Еще рассказывали историю об одной влиятельной даме с нашего факультета. Дама была профессор и славилась тем, что она одна умудрялась получать гонорары за свои публикации в университетской прессе. Она была очень даже не глупая и не бедная. Но овдовела, а это было не престижно. И она во время прогулок со своим псом присмотрела себе одного собачника, майора, и увела его у жены. Разъяренная жена пришла жаловаться на факультет, и Самарин дал ей мудрый совет: не поднимать никому не нужного скандала, не подавать заявления в партком, взять за уведенного мужа отступные (сто тысяч) и оставить его в покое. Говорят, что наша партийная профессорша нашла этот выход приемлемым, и все уладилось к общему удовольствию: жене – машина и квартира майора, а нашей профессорше – сам майор.
А если серьезно… Всерьез все произошло в начале оттепели, когда факультет обсуждал роман Дудинцева «Не хлебом единым». Были общие собрания, бурные споры, крики, боевые клики и призывы: «Бей в барабан и не бойся!» Дальше – больше. Произошла эта история с несостоявшейся Нобелевской премией Пастернака. Самарину пришлось принести в жертву трех преподавателей, в том числе гениального Кому Иванова.
У него был нюх на десиду. Он, например, прочтя в «Комсомолии» всего лишь рецензию Алика Жолковского на роман Хемингуэя «Через реку, под сень деревьев», завелся так, что не допустил его к работе на фестивале молодежи. И конечно, Алик при первой возможности эмигрировал, профессорствует в Штатах.
Роман гнобил Мельчука, талантливее которого за всю историю факультета были разве что Кома и Андрей Зализняк.

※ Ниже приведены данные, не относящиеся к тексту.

(** A loop whose steps add to an array. *)
Lemma accumulate {X S} (step : list E * S -> X -> outcome Err (list E * S)) (I : S -> Prop) (d : X -> nat -> E) xs n g s :
  I s ->
  (forall x g s, x ∈ xs -> I s -> exists s', I s' /\ step (tab g n, s) x = Ok (tab (fun j => g j + d x j) n, s')) ->
  exists s', foldM step (tab g n, s) xs = Ok (tab (fun j => g j + sigma xs (fun x => d x j)) n, s').
Proof.
  revert g s. induction xs as [|x xs IH]; intros g s Hs Hstep; cbn [foldM].
  { exists s. do 2 f_equal. apply tab_ext. intros. unfold sigma. cbn. ring. }
  destruct (Hstep x g s ltac:(set_solver) Hs) as (s1 & Hs1 & ->). mstep.
  destruct (IH (fun j => g j + d x j) s1 Hs1) as (s2 & ->); [intros; apply Hstep; [set_solver|done]|].
  exists s2. do 2 f_equal. apply tab_ext. intros. rewrite sigma_cons. ring.
Qed.
Lemma accumulate1 {X} (step : list E -> X -> outcome Err (list E)) (d : X -> nat -> E) xs n g :
  (forall x g, x ∈ xs -> step (tab g n) x = Ok (tab (fun j => g j + d x j) n)) ->
  foldM step (tab g n) xs = Ok (tab (fun j => g j + sigma xs (fun x => d x j)) n).
Proof.
  revert g. induction xs as [|x xs IH]; intros g Hstep; cbn [foldM].
  { apply (f_equal Ok), tab_ext. intros. unfold sigma. cbn. ring. }
  rewrite Hstep by set_solver. mstep. rewrite IH by (intros; apply Hstep; set_solver).
  apply (f_equal Ok), tab_ext. intros. rewrite sigma_cons. ring.
Qed.

(** The coefficients of one row, between the blinding slots and the end. *)
Definition aext (p : LigeroParam) (a : list E) (i j : nat) : E :=
  if Nat.leb (p_r p) j && Nat.ltb j (p_r p + p_w p) then at0 a (i * p_w p + (j - p_r p)) else 0.
Lemma layout_aext_into_ok (p : LigeroParam) i a s :
  ((i + 1) * p_w p <= length a)%nat -> (p_r p + p_w p <= length s)%nat ->
  common.layout_aext_into (Err:=Err) p i a s = Ok (tab (aext p a i) (length s)).
Proof.
  intros Ha Hs. unfold common.layout_aext_into, blas.clear. rewrite clear_tab.
  rewrite (slice_mut_tab _ (fun j => at0 a (i * p_w p + j))); [|lia|].
  - apply (f_equal Ok), tab_ext. intros j Hj. done.
  - rewrite slice_at0 by nia. mstep. rewrite clone_from_slice_Ok by (rewrite !length_tab; nia).
    do 2 f_equal. nia.
Qed.
End kernels.

Section responses.
Context {E : Type} `{AF : AlgebraicField E} `{!AlgebraicFieldLaws E} `{SF : SerializableField E} `{SS : SupportsSampling E}.
Context `{SU : Subfield E} `{RI : !RangeInterpolatorFactory E} `{!RangeInterpolatorLaws E}.
Add Ring field_ring_responses : (field_ring (E:=E)).
Context (p : LigeroParam) (Hp : param_ok (E:=E) p).
Context (witness : list E) (qcs : list LigeroQuadraticConstraint).

Abbreviation wd := (block_enc p).
Abbreviation pts := (plan_points (E:=E)).

(** ** A tableau of codewords *)
(** Row [i] is the codeword of the polynomial [R i]. *)
Record codewords (rows : list (list E)) (R : nat -> E -> E) : Prop := {
  cw_wf : rows_wf wd rows;
  cw_len : length rows = nrow p;
  cw_rows i : i < nrow p -> rows !! i = Some (samples wd (R i));
  cw_ldt : is_poly (block p) (R 0%nat);
  cw_dot : is_poly (dblock p) (R 1%nat);
  cw_quad : is_poly (dblock p) (R 2%nat);
  cw_poly i : i < nwqrow p -> is_poly (block p) (R (i + 3)%nat);
  cw_dot_sum : sigma (seq 0 (p_w p)) (fun j => R 1%nat (pts (p_r p + j))) = 0;
  cw_quad_zero : slots (p_r p) (p_w p) (R 2%nat) (fun _ => 0);
  cw_witness i : i < nwrow p -> slots (p_r p) (p_w p) (R (i + 3)%nat) (wit_cell p witness i);
  cw_x i : i < nqtriples p -> slots (p_r p) (p_w p) (R (iq p + i)%nat) (quad_cell p witness qcs qc_x i);
  cw_y i : i < nqtriples p -> slots (p_r p) (p_w p) (R (iq p + nqtriples p + i)%nat) (quad_cell p witness qcs qc_y i);
  cw_z i : i < nqtriples p -> slots (p_r p) (p_w p) (R (iq p + 2 * nqtriples p + i)%nat) (quad_cell p witness qcs qc_z i)
}.

Definition degree (i : nat) : nat := if Nat.eqb i 1 || Nat.eqb i 2 then dblock p else block p.

Lemma row_region rows i : layout_spec p witness qcs rows -> 3 <= i -> i < nrow p ->
  exists cell row, rows !! i = Some row /\ row_spec p (block p) cell row.
Proof.
  intros Hs H3 Hi. pose proof Hp as Hp'. destruct Hp'. destruct (decide (i < 3 + nwrow p)) as [Hw|Hw].
  - destruct (ls_witness _ _ _ _ Hs (i - 3)%nat ltac:(lia)) as (row & Hr & Hspec).
    replace (i - 3 + iw p)%nat with i in Hr by lia. eauto.
  - assert (exists k, k < nqtriples p /\ (i = iq p + k \/ i = iq p + nqtriples p + k \/ i = iq p + 2 * nqtriples p + k)%nat) as (k & Hk & Hik).
    { destruct (decide (i < iq p + nqtriples p)); [exists (i - iq p)%nat; lia|].
      destruct (decide (i < iq p + 2 * nqtriples p)); [exists (i - iq p - nqtriples p)%nat; lia|].
      exists (i - iq p - 2 * nqtriples p)%nat. lia. }
    destruct (ls_triples _ _ _ _ Hs k Hk) as ((rx & Hx & Sx) & (ry & Hy & Sy) & (rz & Hz & Sz)).
    destruct Hik as [ -> |[ -> | -> ]]; eauto.
Qed.

Lemma samples_slots f g cell : samples wd f = samples wd g -> slots (p_r p) (p_w p) f cell -> slots (p_r p) (p_w p) g cell.
Proof.
  intros Hfg Hf j Hj. rewrite <- (Hf j Hj). destruct (widths p Hp).
  assert (p_r p + j < wd) as Hlt by (destruct Hp; lia).
  apply (f_equal (fun l => l !! (p_r p + j)%nat)) in Hfg. unfold samples in Hfg. rewrite !lookup_tab in Hfg by done. congruence.
Qed.

Lemma layout_codewords rows : layout_spec p witness qcs rows -> exists R, codewords rows R.
Proof.
  intros Hs. pose proof Hp as Hp'. destruct Hp'.
  destruct (ls_blinding _ _ _ _ Hs) as ((f0 & P0 & R0) & (f1 & P1 & R1 & S1) & (row2 & R2 & f2 & P2 & E2 & S2)).
  destruct (finite_choice (fun _ => 0) (fun i f => rows !! i = Some (samples wd f) /\ is_poly (degree i) f) (nrow p)) as [R HR].
  { intros i Hi. destruct (decide (i = 0%nat)) as [->|]; [by exists f0|].
    destruct (decide (i = 1%nat)) as [->|]; [by exists f1|].
    destruct (decide (i = 2%nat)) as [->|]; [exists f2; by rewrite R2, E2|].
    destruct (row_region rows i Hs) as (cell & row & Hr & f & Hf & -> & _); [lia|done|]. exists f.
    unfold degree. rewrite !(proj2 (Nat.eqb_neq _ _)) by done. done. }
  assert (forall i cell row n, i < nrow p -> rows !! i = Some row -> row_spec p n cell row -> slots (p_r p) (p_w p) (R i) cell) as Hslots.
  { intros i cell row n Hi Hr (f & _ & -> & Hf). destruct (HR i Hi) as [Hri _]. rewrite Hr in Hri. injection Hri as Heq.
    by apply (samples_slots f). }
  exists R. split.
  - apply Hs.
  - apply Hs.
  - intros i Hi. apply HR, Hi.
  - apply (HR 0%nat). lia.
  - apply (HR 1%nat). lia.
  - apply (HR 2%nat). lia.
  - intros i Hi. destruct (HR (i + 3)%nat) as [_ Hpi]; [lia|]. unfold degree in Hpi.
    by rewrite !(proj2 (Nat.eqb_neq _ _)) in Hpi by lia.
  - destruct (HR 1%nat) as [H1 _]; [lia|]. rewrite R1 in H1. injection H1 as H1. rewrite <- S1.
    apply sigma_ext. intros j [_ Hj]%elem_of_seq. apply (f_equal (fun l => l !! (p_r p + j)%nat)) in H1.
    unfold samples in H1. rewrite !lookup_tab in H1 by lia. congruence.
  - apply (Hslots 2%nat _ row2 (dblock p)); [lia|done|]. by exists f2.
  - intros i Hi. destruct (ls_witness _ _ _ _ Hs i Hi) as (row & Hr & Hspec). rewrite po_iw in Hr.
    apply (Hslots _ _ row (block p)); [lia|done|done].
  - intros i Hi. destruct (ls_triples _ _ _ _ Hs i Hi) as ((r & Hr & Hspec) & _ & _). apply (Hslots _ _ r (block p)); [lia|done|done].
  - intros i Hi. destruct (ls_triples _ _ _ _ Hs i Hi) as (_ & (r & Hr & Hspec) & _). apply (Hslots _ _ r (block p)); [lia|done|done].
  - intros i Hi. destruct (ls_triples _ _ _ _ Hs i Hi) as (_ & _ & (r & Hr & Hspec)). apply (Hslots _ _ r (block p)); [lia|done|done].
Qed.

Мельчука, уже закончившего курс, Самарин запретил пускать на факультет. Мельчук, конечно, тоже эмигрировал, профессорствует в Канаде.
А вполне себе лояльного Карельского, несмотря на его одаренность, Самарин, как мог, поощрял. Карельский потом профессорствовал на нашем же факультете.
Роман даже Зализняка не гнобил: послал его по обмену в Париж. Как будто заранее знал, что Андрей останется в России и прочтет новгородские берестяные грамоты.
Все-таки умный был мужчина, Роман Михайлович Самарин. Очень.